Below are lines of data; restate word for word those running from the line containing "destruct (decide (fl_token" to the line containing "Delimit Scope go_scope with go.", inclusive, and no others.

******************************

(** ** The seed as a change of the view *)

Definition seeded_configs (cs : list TopicConfig) (m : gmap string TopicConfig)
    : gmap string TopicConfig :=
  foldl (λ m c, <[Topic c := stored_config (Topic c) c]> m) m cs.
Definition seeded_schemas (es : list TopicSchemaEntry) (m : gmap string (string * Z))
    : gmap string (string * Z) :=
  foldl (λ m e, next_schema (se_Topic e) (se_Schema e) m) m es.
Definition group_pairs (es : list ConsumerGroupEntry) : list (string * string) :=
  e ← es; pair (ge_Topic e) <$> ge_Groups e.

(** Configurations applied twice are applied once. *)
Lemma seeded_configs_lookup cs m t :
  seeded_configs cs m !! t =
    match last (filter (λ c, Topic c = t) cs) with
    | Some c => Some (stored_config t c) | None => m !! t end.
Proof.
  induction cs as [|c cs IH] using rev_ind; [done|].
  unfold seeded_configs in *. rewrite foldl_app, filter_app, filter_cons, filter_nil. simpl.
  case_decide as Hc.
  - subst t. by rewrite last_snoc, lookup_insert_eq.
  - by rewrite lookup_insert_ne, app_nil_r.
Qed.

Lemma seeded_configs_twice cs m : seeded_configs cs (seeded_configs cs m) = seeded_configs cs m.
Proof. apply map_eq. intros t. rewrite !seeded_configs_lookup. by case_match. Qed.

(** The text of a schema is the last entry's, its version counts them. *)
Lemma seeded_schemas_lookup es m t :
  seeded_schemas es m !! t =
    match last (filter (λ e, se_Topic e = t) es) with
    | Some e => Some (se_Schema e,
        match m !! t with Some (_, n) => n | None => 0 end +
        Z.of_nat (length (filter (λ e, se_Topic e = t) es)))
    | None => m !! t end.
Proof.
  induction es as [|e es IH] using rev_ind; [done|].
  unfold seeded_schemas in *. rewrite foldl_app, filter_app, filter_cons, filter_nil. simpl.
  unfold next_schema at 1.
  case_decide as He.
  - subst t. rewrite last_snoc, lookup_insert_eq, IH, length_app. simpl. do 2 f_equal.
    destruct (filter _ es) as [|e' l] using rev_ind; simpl.
    + destruct (m !! se_Topic e) as [[]|]; lia.
    + rewrite last_snoc, length_app. simpl. lia.
  - by rewrite lookup_insert_ne, app_nil_r.
Qed.
(* ===== verification/SeederCommand.v ===== *)
(** * The seeder's command

    [tools/seeder/main.go]: reading a seed file, the choice of a token, and the run of the
    command.  The theorem takes a seed from its file to the state of the server, through
    the documents, the admin client and the interface [AdminLaws]. *)

From S2P Require Import Prelude.
From S2P Require Import Store.
From S2P Require Import Avro.
From S2P Require Import Json.
From S2P Require Import Runtime.
From S2P Require Import Model.
From S2P Require Import Http.
From S2P Require Import Admin.
From S2P Require Import Seeder.

(** ** The file's document *)

Definition dec_schema_entry : Decoder TopicSchemaEntry := dec_struct
  [ field_of "topic" se_Topic (λ v x, mkSchemaEntry v (se_Schema x)) dec_string;
    field_of "schema" se_Schema (λ v x, mkSchemaEntry (se_Topic x) v) dec_string ].
Definition dec_group_entry : Decoder ConsumerGroupEntry := dec_struct
  [ field_of "topic" ge_Topic (λ v x, mkGroupEntry v (ge_Groups x)) dec_string;
    field_of "groups" ge_Groups (λ v x, mkGroupEntry (ge_Topic x) v) (dec_slice dec_string "") ].

Definition zero_seed : SeedFile := mkSeedFile [] [] [].
Definition dec_seed : Decoder SeedFile := dec_struct
  [ field_of "topic_configs" TopicConfigs (λ v f, mkSeedFile v (TopicSchemas f) (ConsumerGroups f))
      (dec_slice dec_config zero_config);
    field_of "topic_schemas" TopicSchemas (λ v f, mkSeedFile (TopicConfigs f) v (ConsumerGroups f))
      (dec_slice dec_schema_entry (mkSchemaEntry "" ""));
    field_of "consumer_groups" ConsumerGroups (λ v f, mkSeedFile (TopicConfigs f) (TopicSchemas f) v)
      (dec_slice dec_group_entry (mkGroupEntry "" [])) ].

(** A seed written as the struct's tags say. *)
Definition enc_schema_entry (x : TopicSchemaEntry) : json :=
  JObject [("topic", JString (se_Topic x)); ("schema", JString (se_Schema x))]%string.
Definition enc_group_entry (x : ConsumerGroupEntry) : json := JObject
  [("topic", JString (ge_Topic x)); ("groups", JArray (JString <$> ge_Groups x))]%string.
Definition enc_seed (f : SeedFile) : json := JObject
  [ ("topic_configs", JArray (enc_config <$> TopicConfigs f));
    ("topic_schemas", JArray (enc_schema_entry <$> TopicSchemas f));
    ("consumer_groups", JArray (enc_group_entry <$> ConsumerGroups f)) ]%string.

Lemma decode_Some {A} (d : Decoder A) zero j a :
  Json.decode d zero j = Some a → d zero j = (a, true).
Proof. unfold Json.decode. destruct (d zero j) as [b []]; naive_solver. Qed.

Lemma slice_decodes {A} (d : Decoder A) zero (enc : A → json) l :
  (∀ a, a ∈ l → d zero (enc a) = (a, true)) →
  dec_slice d zero [] (JArray (enc <$> l)) = (l, true).
Proof. intros Hall. by apply dec_elements_map, Forall_forall. Qed.

Lemma decode_group_entry x : dec_group_entry (mkGroupEntry "" []) (enc_group_entry x) = (x, true).
Proof.
  unfold dec_group_entry, enc_group_entry, dec_struct. rewrite fold_members.
  erewrite member_decodes; [|reflexivity|reflexivity].
  erewrite member_decodes; [|reflexivity|].
  2: { unfold field_of. cbn [snd ge_Groups]. by rewrite slice_decodes. }
  by destruct x.
Qed.

Lemma decode_enc_seed f :
  Forall config_int64 (TopicConfigs f) → Json.decode dec_seed zero_seed (enc_seed f) = Some f.
Proof.
  intros Hc. unfold Json.decode, dec_seed, enc_seed, dec_struct.
  do 2 rewrite (fold_members _ (_, _) (_ :: _)).
  erewrite member_decodes; [|reflexivity|].
  2: { unfold field_of. cbn [snd TopicConfigs zero_seed]. rewrite slice_decodes; [done|].
       intros x Hx. apply decode_Some, decode_enc_config. by eapply Forall_forall. }
  erewrite member_decodes; [|reflexivity|].
  2: { unfold field_of. cbn [snd TopicSchemas zero_seed]. rewrite slice_decodes; [done|]. by intros []. }
  erewrite member_decodes; [|reflexivity|].
  2: { unfold field_of. cbn [snd ConsumerGroups zero_seed]. rewrite slice_decodes; [done|].
       intros x _. apply decode_group_entry. }
  by destruct f.
Qed.

(** ** The command *)

Section command.
Context `{WI : Wire} {W : Type}.
Abbreviation HttpClient := (HttpRequest → W → option HttpResponse * W).

(** [timeout] is the transport's. *)
Record Flags := mkFlags {
  seedFile : string; adminURL : string; fl_token : string; username : string; password : string;
  fl_dryRun : bool }.

Inductive LoadError := read_failed | parse_failed | invalid_seed (at_ : seed_section * nat).

(** [os.ReadFile] answers [None] for a file it cannot read. *)
Definition loadSeed (ReadFile : string → option Document) (path : string)
    : result LoadError SeedFile :=
  match ReadFile path with
  | None => Err read_failed
  | Some raw =>
      match (j ← Unmarshal raw; Json.decode dec_seed zero_seed j) with
      | None => Err parse_failed
      | Some seed => match validate seed with Some at_ => Err (invalid_seed at_) | None => Ok seed end
      end
  end.

Inductive RunError :=
| load_failed (x : LoadError) | password_required | login_failed (x : AuthError)
| seeding_failed (x : SeedError).

(** [http.DefaultClient] and the value of [SEEDER_PASSWORD]. *)
Context (default_client : HttpClient) (env_password : string).

Definition resolveToken (adminURL token username password : string) (hc : HttpClient) (w : W)
    : result RunError string * W :=
  if negb (bool_decide (token = "")) then (Ok token, w)
  else if bool_decide (username = "") then (Ok ""%string, w)
  else
    let password := if bool_decide (password = "") then env_password else password in
    if bool_decide (password = "") then (Err password_required, w)
    else match NewAuth default_client adminURL username password [WithAuthHTTPClient hc] w with
         | (Err x, w') => (Err (login_failed x), w')
         | (Ok auth, w') => (Ok (au_token auth), w')
         end.

(** The client as the seeder uses it. *)
Definition client_api (c : AdminClient (W := W)) : AdminAPI W := {|
  api_UpsertTopicConfig := UpsertTopicConfig c;
  api_UpsertTopicSchema := UpsertTopicSchema c;
  api_ListConsumerGroups := ListConsumerGroups c;
  api_RegisterConsumerGroup := RegisterConsumerGroup c;
|}.

Definition seeder_client (fl : Flags) (authToken : string) (hc : HttpClient) : AdminClient :=
  NewAdminClient default_client (adminURL fl)
    (WithAdminHTTPClient hc ::
     (if bool_decide (authToken = "") then [] else [WithAdminToken authToken])).

(** The command's [RunE]: what it returns and logs. *)
Definition RunE (ReadFile : string → option Document) (fl : Flags) (hc : HttpClient) (w : W)
    : result RunError unit * list LogLine * W :=
  match loadSeed ReadFile (seedFile fl) with
  | Err x => (Err (load_failed x), [], w)
  | Ok seed =>
      match resolveToken (adminURL fl) (fl_token fl) (username fl) (password fl) hc w with
      | (Err x, w1) => (Err x, [], w1)
      | (Ok authToken, w1) =>
          match Apply (API := client_api (seeder_client fl authToken hc)) (fl_dryRun fl) seed w1 with
          | (Err x, logs, w2) => (Err (seeding_failed x), logs, w2)
          | (Ok _, logs, w2) => (Ok tt, logs ++ [seeding_complete], w2)
          end
      end
  end.

(** [main]'s exit status. *)
Definition exit_status (r : result RunError unit) : Z := match r with Ok _ => 0 | Err _ => 1 end.

Definition with_dry_run (b : bool) (fl : Flags) : Flags :=
  mkFlags (seedFile fl) (adminURL fl) (fl_token fl) (username fl) (password fl) b.

(** ** From the file to the server *)

Context (fl : Flags) (hc : HttpClient).
#[local] Instance seeder_api : AdminAPI W := client_api (seeder_client fl (fl_token fl) hc).
Context `{WLAWS : !WireLaws} `{LAWS : !AdminLaws W}.

(** [C30] A seed file takes effect, and can be applied again.  For a file that is the text of
    a seed, a token or no user name on the command line, and a server that accepts each
    entry of the seed, the command succeeds and the server then has exactly the seed's
    configurations, schemas and groups on top of what it had, the last entry for a topic
    deciding; groups that exist, or are listed twice, are no error.  A second run succeeds
    and changes no configuration, no group and no schema's text; what it does change is the
    version of each schema, by one per entry.  A dry run calls nothing and lists the seed's
    entries. *)
Theorem seed_file_applied ReadFile f w :
  ReadFile (seedFile fl) = Some (Marshal (enc_seed f)) →
  Forall config_int64 (TopicConfigs f) →
  fl_token fl ≠ ""%string ∨ username fl = ""%string →
  good w → seed_ok 2 f (view w) →
  let run dry := RunE ReadFile (with_dry_run dry fl) hc in
  ∃ logs w1, run false w = (Ok tt, logs ++ [seeding_complete], w1) ∧
    view w1 = seeded f (view w) ∧
    (∃ logs' w2, run false w1 = (Ok tt, logs' ++ [seeding_complete], w2) ∧
       v_configs (view w2) = v_configs (view w1) ∧ v_groups (view w2) = v_groups (view w1) ∧
       ∀ t, v_schemas (view w2) !! t =
         (λ sn, (sn.1, sn.2 + Z.of_nat (length (filter (λ e, se_Topic e = t) (TopicSchemas f)))))
           <$> v_schemas (view w1) !! t) ∧
    run true w = (Ok tt, plan f ++ [seeding_complete], w).
Proof.
  intros Hfile Hint Htok Hw Hok run.
  destruct (Apply_twice f w Hw Hok) as (Hvalid & logs & w1 & Hrun & Hv1 & Hagain & Hdry).
  assert (∀ dry w0, run dry w0 =
    match Apply dry f w0 with
    | (Err x, logs, w2) => (Err (seeding_failed x), logs, w2)
    | (Ok _, logs, w2) => (Ok tt, logs ++ [seeding_complete], w2) end) as Hrun_eq.
  { intros dry w0. unfold run, RunE, loadSeed. cbn [seedFile with_dry_run]. rewrite Hfile.
    rewrite Unmarshal_Marshal. cbn [mbind option_bind]. rewrite decode_enc_seed, Hvalid by done.
    unfold resolveToken. cbn [adminURL fl_token username password with_dry_run].
    destruct (decide (fl_token fl = ""%string)) as [Ht|Ht].
    - rewrite (bool_decide_true (fl_token fl = ""%string)) by done.
      rewrite bool_decide_true by tauto. unfold seeder_api. by rewrite Ht.
    - by rewrite (bool_decide_false (fl_token fl = ""%string)) by done. }
  exists logs, w1. rewrite !Hrun_eq, Hrun, Hdry. split; [done|]. split; [done|]. split; [|done].
  destruct Hagain as (logs' & w2 & Hrun' & Hrest). exists logs', w2.
  split; [by rewrite Hrun'|done].
Qed.
End command.
Definition blen {A : Type} (s : list A) : Z := Z.of_nat (length s).

(** The value of a byte, for the range tests [c >= 'a' && c <= 'z']. *)
Definition code (c : ascii) : Z := Z.of_N (N_of_ascii c).

Definition byte_of (z : Z) : ascii := ascii_of_N (Z.to_N z).

Definition in_range (lo hi : Z) (c : ascii) : bool :=
  (lo <=? code c) && (code c <=? hi).

Definition is_digit (c : ascii) : bool := in_range 48 57 c.
Definition is_lower (c : ascii) : bool := in_range 97 122 c.
Definition is_upper (c : ascii) : bool := in_range 65 90 c.
Definition is_letter (c : ascii) : bool := is_lower c || is_upper c.

Definition beq (s t : gostring) : bool := bool_decide (s = t).

(** The slice [s[i:j]]; the callers stay within the bounds. *)
Definition slice {A : Type} (s : list A) (i j : nat) : list A :=
  take (j - i) (drop i s).

(** ** Fallible computations

    A Go function that returns [(T, error)] becomes a [result E T]. *)

Inductive result (E A : Type) : Type :=
| Ok (a : A)
| Err (e : E).

Arguments Ok {E A} a.
Arguments Err {E A} e.

Declare Scope go_scope.
Delimit Scope go_scope with go.

Definition rbind {E A C : Type} (r : result E A) (k : A -> result E C) : result E C :=
  match r with
  | Ok a => k a
  | Err e => Err e
  end.

Notation "'let?' x ':=' r 'in' k" := (rbind r (fun x => k))
  (at level 10, x pattern, r at level 100, k at level 200,
   format "'[v' 'let?'  x  ':='  r  'in' '/' k ']'") : go_scope.

Notation "'check?' r 'in' k" := (rbind r (fun _ : unit => k))
  (at level 10, r at level 100, k at level 200,
   format "'[v' 'check?'  r  'in' '/' k ']'") : go_scope.

#[global] Open Scope go_scope.

Definition is_ok {E A : Type} (r : result E A) : bool :=
  match r with Ok _ => true | Err _ => false end.

(** A [for _, a := range l] loop whose body may return an error and updates a
    state [s]. *)
Section Loop.
Context {E A S : Type} (f : A -> S -> result E S).

Fixpoint rfold (l : list A) (s : S) : result E S :=
  match l with
  | [] => Ok s
  | a :: l' => let? s' := f a s in rfold l' s'
  end.

End Loop.

#[global] Instance result_eq_dec {E A : Type} `{EqDecision E} `{EqDecision A} :
  EqDecision (result E A).
Proof. solve_decision. Defined.

(** ** Tactics *)

(** Case analysis on the innermost test of a [match] or an [if]. *)
Ltac case_test :=
  match goal with
  | |- context [match ?x with _ => _ end] =>
      lazymatch x with
      | context [match _ with _ => _ end] => fail
      | _ => destruct x eqn:?
      end
  | H : context [match ?x with _ => _ end] |- _ =>
      lazymatch x with
      | context [match _ with _ => _ end] => fail
      | _ => destruct x eqn:?
      end
  end.

(** Open one [rbind] in a hypothesis that says a computation succeeded. *)
Ltac inv_bind H :=
  lazymatch type of H with
  | rbind ?r _ = Ok _ =>
      let E := fresh "E" in
      destruct r eqn:E; cbn [rbind] in H; [| discriminate H]
  end.

(** Evaluate the decisions between constants and the boolean tests on them. *)
Ltac closed_decide :=
  repeat match goal with
  | |- context [bool_decide ?P] =>
      let b := eval vm_compute in (bool_decide P) in
      lazymatch b with
      | true => change (bool_decide P) with true
      | false => change (bool_decide P) with false
      end
  end; cbn [andb orb negb].

(** Boolean conjunctions, disjunctions and comparisons as propositions. *)
Create Rewrite HintDb go_bool.

#[export] Hint Rewrite andb_true_iff orb_true_iff negb_true_iff andb_false_iff
  orb_false_iff negb_false_iff Z.leb_le Z.ltb_lt Z.eqb_eq Z.leb_gt Z.ltb_ge
  Z.eqb_neq bool_decide_eq_true bool_decide_eq_false Nat.ltb_lt Nat.ltb_ge
  Nat.leb_le Nat.leb_gt Nat.eqb_eq Nat.eqb_neq : go_bool.

Ltac bool_props := autorewrite with go_bool in *.

(** ** Shared lemmas *)

Lemma rbind_Ok {E A C : Type} (r : result E A) (k : A -> result E C) (c : C) :
  rbind r k = Ok c <-> exists a, r = Ok a /\ k a = Ok c.
Proof.
  destruct r as [a|e]; cbn; split.
  - intros H. by exists a.
  - by intros (a' & [= <-] & H).
  - discriminate.
  - by intros (a' & ? & _).
Qed.

Lemma rbind_unit {E A : Type} (r : result E unit) (k : result E A) (a : A) :
  rbind r (fun _ => k) = Ok a <-> r = Ok tt /\ k = Ok a.
Proof. destruct r as [[]|]; cbn; naive_solver. Qed.

Lemma if_Err_Ok {E A : Type} (b : bool) (e : E) (r : result E A) (a : A) :
  (if b then Err e else r) = Ok a <-> b = false /\ r = Ok a.
Proof. destruct b; naive_solver. Qed.

Lemma rbind_discard {E A : Type} (r : result E A) :
  rbind r (fun _ => Ok tt) = Ok tt <-> is_ok r = true.
Proof. destruct r; cbn; naive_solver. Qed.

(** A loop that only checks succeeds when every check does. *)
Lemma rfold_check {E A : Type} (f : A -> result E unit) (l : list A) :
  rfold (fun a _ => f a) l tt = Ok tt <-> Forall (fun a => f a = Ok tt) l.
Proof.
  induction l as [|a l IH]; cbn; [by split|].
  rewrite Forall_cons, <- IH. destruct (f a) as [[]|]; cbn; naive_solver.
Qed.

Lemma forallb_Forall_true {A : Type} (f : A -> bool) (l : list A) :
  forallb f l = true <-> Forall (fun x => f x = true) l.
Proof.
  induction l as [|x l IH]; cbn; [by rewrite Forall_nil|].
  by rewrite andb_true_iff, Forall_cons, IH.
Qed.

Lemma blen_app {A : Type} (s t : list A) : blen (s ++ t) = blen s + blen t.
Proof. unfold blen. rewrite length_app. lia. Qed.

Lemma blen_nil {A : Type} : blen (@nil A) = 0.
Proof. done. Qed.

Lemma blen_nonneg {A : Type} (s : list A) : 0 <= blen s.
Proof. unfold blen. lia. Qed.

Lemma beq_true (s t : gostring) : beq s t = true <-> s = t.
Proof. apply bool_decide_eq_true. Qed.

Lemma beq_refl (s : gostring) : beq s s = true.
Proof. by apply beq_true. Qed.

Lemma beq_false (s t : gostring) : beq s t = false <-> s <> t.
Proof. apply bool_decide_eq_false. Qed.

Lemma code_range (c : ascii) : 0 <= code c < 256.
Proof. unfold code. pose proof (N_ascii_bounded c). lia. Qed.

Lemma byte_of_code (c : ascii) : byte_of (code c) = c.
Proof. unfold byte_of, code. by rewrite N2Z.id, ascii_N_embedding. Qed.

Lemma code_byte_of (z : Z) : 0 <= z < 256 -> code (byte_of z) = z.
Proof.
  intros Hz. unfold byte_of, code. rewrite N_ascii_embedding by lia. lia.
Qed.

Lemma code_inj (c d : ascii) : code c = code d -> c = d.
Proof. intros H. by rewrite <- (byte_of_code c), <- (byte_of_code d), H. Qed.

Lemma slice_all {A : Type} (s : list A) : slice s 0 (length s) = s.
Proof. unfold slice. rewrite Nat.sub_0_r, drop_0. by apply take_ge. Qed.

Lemma slice_split {A : Type} (s : list A) (i j k : nat) :
  (i <= j <= k)%nat -> slice s i j ++ slice s j k = slice s i k.
Proof.
  intros H. unfold slice.
  replace (k - i)%nat with ((j - i) + (k - j))%nat by lia.
  rewrite <- (take_take_drop (drop i s) (j - i)), drop_drop.
  do 2 f_equal. f_equal. lia.
Qed.

Lemma slice_nil {A : Type} (s : list A) (i : nat) : slice s i i = [].
Proof. unfold slice. by rewrite Nat.sub_diag. Qed.

Lemma length_slice {A : Type} (s : list A) (i j : nat) :
  (i <= j <= length s)%nat -> length (slice s i j) = (j - i)%nat.
Proof. intros H. unfold slice. rewrite length_take, length_drop. lia. Qed.

Lemma slice_slice {A : Type} (s : list A) (i j a b : nat) :
  (a <= b)%nat -> (i + b <= j)%nat ->
  slice (slice s i j) a b = slice s (i + a) (i + b).
Proof.
  intros Hab Hij. unfold slice.
  rewrite skipn_firstn_comm, drop_drop, take_take. f_equal. lia.
Qed.

Lemma slice_cons_inv {A : Type} (s : list A) (i j : nat) (c : A) (t : list A) :
  slice s i j = c :: t -> s !! i = Some c /\ t = slice s (S i) j.
Proof.
  unfold slice. destruct (j - i)%nat as [|k] eqn:Ek; [done|].
  destruct (drop i s) as [|c' r] eqn:Ed; [done|].
  cbn. intros [= -> <-]. rewrite <- (Nat.add_0_r i), <- lookup_drop, Ed. split; [done|].
  replace (j - S (i + 0))%nat with k by lia. f_equal.
  replace (S (i + 0)) with (i + 1)%nat by lia. by rewrite <- drop_drop, Ed.
Qed.

(** A closed decidable proposition, by evaluation. *)
Ltac by_decide := apply (bool_decide_unpack _); vm_compute; exact I.

(** Decide the integer comparisons of the goal by arithmetic. *)
Ltac decide_ltb :=
  repeat match goal with
         | |- context [?a <? ?b] =>
             first [rewrite (proj2 (Z.ltb_lt a b)) by lia
                   |rewrite (proj2 (Z.ltb_ge a b)) by lia]
         | |- context [?a <=? ?b] =>
             first [rewrite (proj2 (Z.leb_le a b)) by lia
                   |rewrite (proj2 (Z.leb_gt a b)) by lia]
         end.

******************************

> Worked solution:
    destruct (decide (fl_token fl = ""%string)) as [Ht|Ht].
    - rewrite (bool_decide_true (fl_token fl = ""%string)) by done.
      rewrite bool_decide_true by tauto. unfold seeder_api. by rewrite Ht.
    - by rewrite (bool_decide_false (fl_token fl = ""%string)) by done. }
  exists logs, w1. rewrite !Hrun_eq, Hrun, Hdry. split; [done|]. split; [done|]. split; [|done].
  destruct Hagain as (logs' & w2 & Hrun' & Hrest). exists logs', w2.
  split; [by rewrite Hrun'|done].
Qed.
End command.
Definition blen {A : Type} (s : list A) : Z := Z.of_nat (length s).

(** The value of a byte, for the range tests [c >= 'a' && c <= 'z']. *)
Definition code (c : ascii) : Z := Z.of_N (N_of_ascii c).

Definition byte_of (z : Z) : ascii := ascii_of_N (Z.to_N z).

Definition in_range (lo hi : Z) (c : ascii) : bool :=
  (lo <=? code c) && (code c <=? hi).

Definition is_digit (c : ascii) : bool := in_range 48 57 c.
Definition is_lower (c : ascii) : bool := in_range 97 122 c.
Definition is_upper (c : ascii) : bool := in_range 65 90 c.
Definition is_letter (c : ascii) : bool := is_lower c || is_upper c.

Definition beq (s t : gostring) : bool := bool_decide (s = t).

(** The slice [s[i:j]]; the callers stay within the bounds. *)
Definition slice {A : Type} (s : list A) (i j : nat) : list A :=
  take (j - i) (drop i s).

(** ** Fallible computations

    A Go function that returns [(T, error)] becomes a [result E T]. *)

Inductive result (E A : Type) : Type :=
| Ok (a : A)
| Err (e : E).

Arguments Ok {E A} a.
Arguments Err {E A} e.

Declare Scope go_scope.
Delimit Scope go_scope with go.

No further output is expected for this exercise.